Incidental Findings in Routine Histopathological Examination of Appendectomy Specimens; Retrospective Analysis of 1970 Patients

Oğuzhan Dincel 1,, Mustafa Göksu 1, Bilge Aydın Türk 2, Burçin Pehlivanoğlu 2, Serap İşler 2
PMCID: PMC5866801  PMID: 29581685

Abstract

Diseases and tumors of the appendix vermiformis are very rare, except for acute appendicitis. This study aimed to examine rare findings in the histopathologic examinations of specimens of patients undergoing appendectomy due to the diagnosis of acute appendicitis. The files of 1970 patients undergoing appendectomy due to the diagnosis of acute appendicitis between March 2012 and March 2016 were retrospectively investigated. Rare findings were found in 59 (3 %) patients, and these were evaluated in detail. Patients’ age, gender, pathology reports, and postoperation follow-ups were recorded. The rare histopathological findings of 59 patients were examined. Of these, 31 were female (52.5 %) and 28 were male (47.5 %). The average age was 33.1 ± 18.2 years. The unusual findings were as follows: 16 fibrous obliteration, 11 Enterobius vermicularis, 2 schistosomiasis, 3 appendiceal neuroma, 2 granulomatous appendicitis, 1 Crohn’s disease, 3 chronic appendicitis, 1 endometriosis, 2 hyperplastic polyps, 9 mucinous cystadenoma (+mucocele), 8 carcinoid tumors, and 1 lymphoma. All of the malignant tumors were localized in the distal end of the appendix, and all of the patients were treated with appendectomy. Patients with parasitic diseases also underwent anthelmintic treatment, while chemotherapy was administered to the patient with lymphoma. All of the patients diagnosed with malignancy were alive reported no problems at their follow-ups. Although all of the appendectomy samples were normal macroscopically, data from this study suggest that all specimens should be sent for routine investigation.

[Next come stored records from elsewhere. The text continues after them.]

(** How many events are still to come. *)
Definition pending (w : World) : nat := length (filter (fun e => happened w e = false) events).

Lemma pending_started w : started nodes dbs thr w -> pending w = (22 * length nodes)%nat.
Proof.
  intros Hs. rewrite <- length_events. unfold pending. f_equal.
  assert (Hl : forall l : list Event, (forall e, e ∈ l -> happened w e = false) -> filter (fun e => happened w e = false) l = l).
  { induction l as [|e l IH]; intros Hl; [done|]. rewrite filter_cons, decide_True by (apply Hl; left). f_equal. apply IH. intros x Hx. apply Hl. by right. }
  apply Hl. intros e He. by apply (started_nothing w e Hs), elem_of_order_events.
Qed.

Lemma pending_after w w' oe :
  after w w' oe -> match oe with Some e => ready w e = true /\ ev_node e ∈ nodes | None => True end ->
  (match oe with Some _ => S (pending w') | None => pending w' end) = pending w.
Proof.
  intros Ha Hoe. destruct oe as [e|].
  - destruct Hoe as [[Hh _]%ready_iff He]. apply (count_down (happened w) (happened w') events e); [apply events_NoDup|by apply elem_of_order_events|done|].
    intros x. rewrite Ha. f_equal. apply bool_decide_ext. split; [by intros [=]|by intros ->].
  - unfold pending. f_equal. apply list_filter_iff. intros x. rewrite Ha, bool_decide_eq_false_2, orb_false_r by done. done.
Qed.

Lemma run_pending w n w' : started nodes dbs thr w -> runs nodes dbs thr n w w' -> (n + pending w' = 22 * length nodes)%nat.
Proof.
  intros Hs Hr. induction Hr as [w|n w1 w2 w3 act Hrun IH Hn He]; [by apply pending_started|]. specialize (IH Hs).
  destruct (act_ok w2 act (run_ok w1 n w2 Hs Hrun) Hn) as [[Hb _]|(w' & He' & _ & Ha & Hev)]; [congruence|].
  assert (w' = w3) as -> by congruence. pose proof (pending_after w2 w3 _ Ha) as Hp.
  destruct (event_of dbs act w2) as [e|]; [specialize (Hp (Hev e eq_refl))|specialize (Hp I)]; lia.
Qed.

Lemma happened_needs w e x : inv w -> ev_node e ∈ nodes -> happened w e = true -> x ∈ needs e -> happened w x = true.
Proof. intros Hi He Hh Hx. pose proof (in_closed _ _ _ w Hi e He Hh) as Hc. rewrite all_happened_iff in Hc. by apply Hc. Qed.

(** When everything has happened. *)
Lemma all_over w a d :
  inv w -> (forall e, ev_node e ∈ nodes -> happened w e = true) -> a ∈ nodes ->
  let p := pairs w (d, a) in
  prop_done p = true /\ Propagator.state_ (Propagator.obj (prop p)) = Propagator.TERM /\ recv_done p = true /\ state_ (obj (recv p)) = TERM /\
  to_prop p = [] /\ to_sub p = [] /\ to_recv p = [] /\ to_net p = [].
Proof.
  intros Hi Hall Ha. destruct (in_pairs _ _ _ w Hi (d, a) Ha) as [[_ _ _ Hctl Hdn] [Hst _ _ _ Hdr] H1 H2 H3 H4]. cbn zeta.
  assert (all_happened w (prop_returns (d, a)) = true) as HP.
  { apply all_happened_iff. intros e He. apply Hall. unfold prop_returns in He. set_solver. }
  assert (all_happened w (recv_returns nodes dbs (d, a)) = true) as HR.
  { apply all_happened_iff. intros e He. apply Hall. unfold recv_returns in He.
    apply elem_of_app in He as [He|(u & -> & [_ Hu]%elem_of_ups)%list_elem_of_fmap]; [set_solver|done]. }
  assert (Hq : forall {M} (ev : M -> option Event) q, waiting nodes dbs ev w q -> (forall m e, ev m = Some e -> ev_node e ∈ nodes) -> q = []).
  { intros M ev q [_ Hw] Hev. destruct q as [|m q]; [done|]. destruct (proj1 (Hw m)) as (e & He & Hr); [left|].
    apply ready_iff in Hr as [Hr _]. by rewrite Hall in Hr by by apply (Hev m). }
  split_and!.
  - by rewrite Hdn.
  - apply (f_equal c_state) in Hctl. cbn [ctl_of shape c_state] in Hctl. rewrite Hctl, !Hall by done. done.
  - by rewrite Hdr.
  - by rewrite Hst, Hall, HR.
  - apply (Hq _ _ _ H1). by intros [| |[]] e [= <-].
  - apply (Hq _ _ _ H2). by intros [] e [= <-].
  - apply (Hq _ _ _ H3). by intros [|[]] e [= <-].
  - apply (Hq _ _ _ H4). intros m e He. destruct m; simplify_eq/=. case_decide as Hin; simplify_eq. by apply elem_of_ups in Hin as [_ Hin].
Qed.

Keywords: Appendicitis, Appendectomy, Carcinoid, Mucocele, Endometriosis

Introduction

Acute appendicitis (AA) is one of the most common causes of acute abdomen surgery, and appendectomy is the most commonly performed surgical procedure worldwide. The lifetime frequency of AA is 8.6 % in males and 6.7 % in females [1].

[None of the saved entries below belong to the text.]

(* ===== verification/Startup.v ===== *)
(** The start-up of a cluster: what [QuiltDB::Start], [Propagator::Start],
    [Receiver::Start] and the threads they create do with semaphores, sockets and the
    handshake, as programs of instructions that run interleaved on every node, from
    include/quiltdb.cpp, comm/propagator.cpp and comm/receiver.cpp. *)
From S2P Require Import Prelude Common Protocol Propagator InternalTable Receiver QuiltDB Node.
From stdpp Require Import functions pretty strings.
#[global] Open Scope Z_scope.

(** ** Threads and instructions *)

(** The threads of one process; the main thread is the application's. *)
Inductive thread := Main | Prop_thr (d : PropRef) | Recv_thr (d : PropRef) | Timer_thr (d : PropRef).
(** [sync_sem] of [QuiltDB::Start], [internal_sync_sem] of [Propagator::Start]. *)
Inductive sem := SyncSem | InternalSem (d : PropRef).

(** The calls that can wait, fail, or let another thread go on. End points are the
    strings passed to 0MQ; both subscriptions and publications carry group 1. *)
Inductive instr :=
| Bind (endp : string)                  (** inproc *)
| Connect (endp : string)               (** inproc *)
| BindTcp (endp : string)
| ConnectTcp (endp : string)
| Subscribe (endp : string)             (** connect and setsockopt of a SUB socket *)
| Spawn (t : thread)                    (** pthread_create *)
| Post (s : sem)
| Wait (s : sem)
| SendEPRInit (endp : string)
| RecvEPRInit (endp : string)
| SendPropInit (endp : string) (node : Z)
| RecvInitAck                           (** on [term_sub_sock] *)
| SendInitAckAck (endp : string) (node : Z)
| RecvPropStart                         (** the loop of step 4 *)
| CollectInits (endp : string) (n : nat)  (** the loop of step 1 *)
| AckLoop (pull push : string) (n : nat)  (** the loop of steps 2 and 3 *)
| PublishStart (endp : string)
| SetRun                                (** state_ = RUN *)
| NeedRun (t : thread).                 (** returns -1 unless state_ is RUN *)

#[export] Instance PropRef_eq_dec : EqDecision PropRef.
Proof. solve_decision. Defined.
#[export] Instance thread_eq_dec : EqDecision thread.
Proof. solve_decision. Defined.
#[export] Instance sem_eq_dec : EqDecision sem.
Proof. solve_decision. Defined.
#[export] Instance instr_eq_dec : EqDecision instr.
Proof. solve_decision. Defined.

(** ** The programs *)

(** A process: its database and the thread ids its kernel gives the two propagator
    threads. *)
Record process := mkProcess { database : QuiltDB; gettid : PropRef -> Z }.

Definition timer_trigger_endp (tid : Z) : string := "inproc://propagator." +:+ pretty tid +:+ ".timer.trigger".
Definition timer_cmd_endp (tid : Z) : string := "inproc://propagator." +:+ pretty tid +:+ ".timer.cmd".

Section programs.
Context (pr : process).

Definition Propagator_Start (d : PropRef) : list instr := [Spawn (Prop_thr d); Wait (InternalSem d)].
Definition Receiver_Start (d : PropRef) : list instr := [Spawn (Recv_thr d)].
Definition QuiltDB_Start : list instr :=
  Propagator_Start HPropagator ++ Receiver_Start HPropagator ++
  Propagator_Start VPropagator ++ Receiver_Start VPropagator ++
  [Wait SyncSem; Wait SyncSem; Wait SyncSem; Wait SyncSem].

(** What the application calls next, and what [ShutDown] does first. *)
Definition Propagator_RegisterThr (d : PropRef) : list instr :=
  [NeedRun (Prop_thr d); Connect (pc_update_pull_endp_ (prop_config (database pr) d))].
Definition Receiver_SignalTerm (d : PropRef) : list instr :=
  [NeedRun (Recv_thr d); Connect (rc_internal_recv_pull_endp_ (recv_config (database pr) d))].
Definition main_code : list instr :=
  QuiltDB_Start ++
  Propagator_RegisterThr HPropagator ++ Propagator_RegisterThr VPropagator ++
  [NeedRun (Prop_thr HPropagator)] ++ Receiver_SignalTerm HPropagator ++
  [NeedRun (Prop_thr VPropagator)] ++ Receiver_SignalTerm VPropagator.

(** [PropagatorThrMain]: sockets, handshakes, then what it binds for its timer and
    the earliest it connects to its paired receiver. *)
Definition prop_sockets (d : PropRef) : list instr :=
  let c := prop_config (database pr) d in
  (if has_downstream (prop_thrinfo c) then
     [ConnectTcp (tcp_update_endp (pc_downstream_recv_ c)); Subscribe (tcp_term_endp (pc_downstream_recv_ c))]
   else []) ++
  [Bind (pc_update_pull_endp_ c); Bind (pc_internal_pair_r2p_endp_ c); Post (InternalSem d)].
Definition prop_handshake (d : PropRef) : list instr :=
  let c := prop_config (database pr) d in
  [RecvEPRInit (pc_internal_pair_r2p_endp_ c)] ++
  (if has_downstream (prop_thrinfo c) then
     [SendPropInit (tcp_update_endp (pc_downstream_recv_ c)) (pc_my_id_ c); RecvInitAck;
      SendInitAckAck (tcp_update_endp (pc_downstream_recv_ c)) (pc_my_id_ c); RecvPropStart]
   else []).
Definition prop_loop_sockets (d : PropRef) : list instr :=
  let c := prop_config (database pr) d in
  [SetRun; Post SyncSem] ++
  (if 0 <? pc_nanosec_ c then
     [Bind (timer_trigger_endp (gettid pr d)); Bind (timer_cmd_endp (gettid pr d)); Spawn (Timer_thr d)]
   else []) ++
  [Connect (pc_internal_pair_p2r_endp_ c)].
Definition prop_code (d : PropRef) : list instr := prop_sockets d ++ prop_handshake d ++ prop_loop_sockets d.

(** [ReceiverThrMain], in the same way. *)
Definition recv_sockets (d : PropRef) : list instr :=
  let c := recv_config (database pr) d in
  (if 0 <? rc_num_expected_propagators_ c then
     [BindTcp (tcp_update_endp (rc_my_info_ c)); BindTcp (tcp_term_endp (rc_my_info_ c))]
   else []) ++
  [Bind (rc_internal_recv_pull_endp_ c); Connect (rc_internal_pair_recv_push_endp_ c); Connect (rc_update_push_endp_ c)].
Definition recv_handshake (d : PropRef) : list instr :=
  let c := recv_config (database pr) d in
  let n := Z.to_nat (rc_num_expected_propagators_ c) in
  [SendEPRInit (rc_internal_pair_recv_push_endp_ c)] ++
  (if 0 <? rc_num_expected_propagators_ c then
     [CollectInits (tcp_update_endp (rc_my_info_ c)) n;
      AckLoop (tcp_update_endp (rc_my_info_ c)) (tcp_term_endp (rc_my_info_ c)) n;
      PublishStart (tcp_term_endp (rc_my_info_ c))]
   else []).
Definition recv_code (d : PropRef) : list instr := recv_sockets d ++ recv_handshake d ++ [SetRun; Post SyncSem].

(** The first round of [TimerHandler]. *)
Definition timer_code (d : PropRef) : list instr :=
  [Connect (timer_trigger_endp (gettid pr d)); Connect (timer_cmd_endp (gettid pr d))].

Definition code_of (t : thread) : list instr :=
  match t with
  | Main => main_code
  | Prop_thr d => prop_code d
  | Recv_thr d => recv_code d
  | Timer_thr d => timer_code d
  end.
End programs.

(** ** The machine *)

#[global] Notation cluster := (list process).
(** A thread of a node. *)
#[global] Notation tid := (nat * thread)%type.

Definition program (cl : cluster) (t : tid) : list instr :=
  match cl !! t.1 with Some pr => code_of pr t.2 | None => [] end.

(** What every thread has done and has still to do; the locals of the receivers'
    loops; the messages in the network. Semaphores, bound end points, started threads
    and the pair sockets' queues follow from what was done. *)
Record world := mkWorld {
  executed : tid -> list instr;
  remaining : tid -> list instr;
  num_props : tid -> nat;             (** the counter of the receiver's loops *)
  reading : tid -> bool;              (** in the do-while of step 3 *)
  inbox : string -> list NetIn;       (** of the PULL socket bound to the end point *)
  subscribed : tid -> bool;           (** the subscription has reached the publisher *)
  subq : tid -> list PropRecvMsgType  (** of the thread's SUB socket *)
}.

Definition initial (cl : cluster) : world :=
  mkWorld (fun _ => []) (program cl) (fun _ => O) (fun _ => false) (fun _ => []) (fun _ => false) (fun _ => []).

Definition threads : list thread :=
  [Main; Prop_thr HPropagator; Recv_thr HPropagator; Timer_thr HPropagator;
   Prop_thr VPropagator; Recv_thr VPropagator; Timer_thr VPropagator].

(** What the threads of node [n] have done, and those of all nodes. *)
Definition events (w : world) (n : nat) : list instr := concat (map (fun th => executed w (n, th)) threads).
Definition all_events (cl : cluster) (w : world) : list instr := concat (map (events w) (seq 0 (length cl))).
Definition times (i : instr) (l : list instr) : nat := length (filter (i =.) l).

Definition live (w : world) (t : tid) : bool :=
  match t.2 with Main => true | th => bool_decide (Spawn th ∈ events w t.1) end.

(** The thread is done with its next instruction. *)
Definition advance (w : world) (t : tid) : world :=
  match remaining w t with
  | [] => w
  | i :: rest =>
      mkWorld (<[t := executed w t ++ [i]]> (executed w)) (<[t := rest]> (remaining w))
        (<[t := O]> (num_props w)) (<[t := false]> (reading w)) (inbox w) (subscribed w) (subq w)
  end.
Definition set_inbox (w : world) (endp : string) (q : list NetIn) : world :=
  mkWorld (executed w) (remaining w) (num_props w) (reading w) (<[endp := q]> (inbox w)) (subscribed w) (subq w).
Definition set_subq (w : world) (t : tid) (q : list PropRecvMsgType) : world :=
  mkWorld (executed w) (remaining w) (num_props w) (reading w) (inbox w) (subscribed w) (<[t := q]> (subq w)).
Definition set_loop (w : world) (t : tid) (k : nat) (b : bool) : world :=
  mkWorld (executed w) (remaining w) (<[t := k]> (num_props w)) (<[t := b]> (reading w))
    (inbox w) (subscribed w) (subq w).
Definition set_subscribed (w : world) (t : tid) : world :=
  mkWorld (executed w) (remaining w) (num_props w) (reading w) (inbox w) (<[t := true]> (subscribed w)) (subq w).

(** A PUB socket sends to the subscriptions it knows of and drops the rest. *)
Definition publish (w : world) (endp : string) (m : PropRecvMsgType) : world :=
  mkWorld (executed w) (remaining w) (num_props w) (reading w) (inbox w) (subscribed w)
    (fun t => if subscribed w t && bool_decide (Subscribe endp ∈ executed w t) then subq w t ++ [m] else subq w t).

(** One more turn of a loop over [n] messages: the last one ends the instruction. *)
Definition count_one (w : world) (t : tid) (n : nat) (b : bool) : world :=
  if decide (S (num_props w t) = n) then advance w t else set_loop w t (S (num_props w t)) b.

(** What the next instruction of a thread does: it [Goes], it [Waits] for another
    thread, or it [Fails] - 0MQ reports an error, a CHECK does not hold, or the call
    returns -1. *)
Inductive outcome := Goes (w : world) | Waits | Fails.

(** [PropInitMsg] and the other messages of its size. *)
Definition init_sized (m : NetIn) : bool :=
  match m with NetInit _ | NetInitAckAck _ | NetTermAck _ => true | NetBuffer _ _ | NetOther _ => false end.

Definition exec (cl : cluster) (w : world) (t : tid) : outcome :=
  if negb (live w t) then Waits
  else
    match remaining w t with
    | [] => Waits
    | i :: _ =>
        let next := advance w t in
        let es := events w t.1 in
        match i with
        | Bind e => if decide (Bind e ∈ es) then Fails else Goes next
        | Connect e => if decide (Bind e ∈ es) then Goes next else Fails
        | BindTcp e => if decide (BindTcp e ∈ all_events cl w) then Fails else Goes next
        | ConnectTcp _ | Subscribe _ | Spawn _ | Post _ | SendEPRInit _ | SetRun => Goes next
        | Wait s => if (times (Wait s) es <? times (Post s) es)%nat then Goes next else Waits
        | RecvEPRInit e => if (times (RecvEPRInit e) es <? times (SendEPRInit e) es)%nat then Goes next else Waits
        | SendPropInit e node => Goes (set_inbox next e (inbox w e ++ [NetInit node]))
        | SendInitAckAck e node => Goes (set_inbox next e (inbox w e ++ [NetInitAckAck node]))
        | RecvInitAck =>
            match subq w t with
            | [] => Waits
            | m :: q => if decide (m = PropInitACK) then Goes (set_subq next t q) else Fails
            end
        | RecvPropStart =>
            match subq w t with
            | [] => Waits
            | m :: q => Goes (set_subq (if decide (m = PropStart) then next else w) t q)
            end
        | CollectInits e n =>
            match inbox w e with
            | [] => Waits
            | m :: q => if init_sized m then Goes (set_inbox (count_one w t n false) e q) else Fails
            end
        | AckLoop pull push n =>
            if reading w t then
              match inbox w pull with
              | [] => Goes (set_loop w t (num_props w t) false)
              | NetInitAckAck _ :: q => Goes (set_inbox (count_one w t n true) pull q)
              | _ => Fails
              end
            else Goes (set_loop (publish w push PropInitACK) t (num_props w t) true)
        | PublishStart e => Goes (publish next e PropStart)
        | NeedRun th => if decide (SetRun ∈ executed w (t.1, th)) then Goes next else Fails
        end
    end.

(** A thread runs its next instruction, or a subscription arrives. *)
Inductive step (cl : cluster) (w : world) : world -> Prop :=
| step_thread t w' : exec cl w t = Goes w' -> step cl w w'
| step_subscribe t e :
    Subscribe e ∈ executed w t -> BindTcp e ∈ all_events cl w -> subscribed w t = false ->
    step cl w (set_subscribed w t).

Inductive reachable (cl : cluster) : world -> Prop :=
| reach_init : reachable cl (initial cl)
| reach_step w w' : reachable cl w -> step cl w w' -> reachable cl w'.

(** A schedule in which the listed threads run and the marked subscriptions arrive. *)
Inductive turn := Run (t : tid) | Arrive (t : tid).
Definition take_turn (cl : cluster) (w : world) (u : turn) : option world :=
  match u with
  | Run t => match exec cl w t with Goes w' => Some w' | _ => None end
  | Arrive t =>
      if subscribed w t then None
      else if existsb (fun i => match i with Subscribe e => bool_decide (BindTcp e ∈ all_events cl w) | _ => false end)
                (executed w t)
      then Some (set_subscribed w t) else None
  end.

Fixpoint run_turns (cl : cluster) (w : world) (us : list turn) : option world :=
  match us with [] => Some w | u :: us => w' ← take_turn cl w u; run_turns cl w' us end.

(** A ring of three nodes in the horizontal direction; vertically each is alone. The
    last node's receiver expects [n] propagators. *)
Definition ring_node (i : Z) : NodeInfo :=
  mkNodeInfo i ("10.0.0." +:+ pretty i) "9000" ("10.0.0." +:+ pretty i) "9001".
Definition ring_process (i down n : Z) : process :=
  mkProcess (QuiltDB_ctor (mkDBConfig i (ring_node i) (ring_node down) n 0 (ring_node (-1)) (ring_node (-1)) 0 1000 1000))
    (fun d => match d with HPropagator => 100 + i | VPropagator => 200 + i end).
Definition ring (n : Z) : cluster := [ring_process 1 2 1; ring_process 2 3 1; ring_process 3 1 n].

The increased incidence of AA, which peaks in young adults in their twenties, is associated with lymphoid development. Lumens obstruction is an effective factor in the formation of AA. However, fecaloid and lymphoid hyperplasia are the most common causes and can cause obstruction in some rare cases [2, 3]. These hyperplasias include enterobiasis, ascariasis, balantidiasis, taeniasis, actinomycosis, schistosomiasis, amebiasis, trichuriasis, blastocystis hominis, tuberculosis, adenovirus, neurofibroma, carcinoid tumor, goblet-cell carcinoid, primary or secondary adenocarcinoma, cystadenocarcinoma, lymphoma, leukemia, dysplastic changes, endometriosis, granulomatous diseases, gastrointestinal stromal tumor, mucocele, villous adenoma, tubulevillous adenoma, tubular adenoma, leiomyoma, diverticulitis, eosinophilic granuloma, and neurogenic appendicopathy [2, 3].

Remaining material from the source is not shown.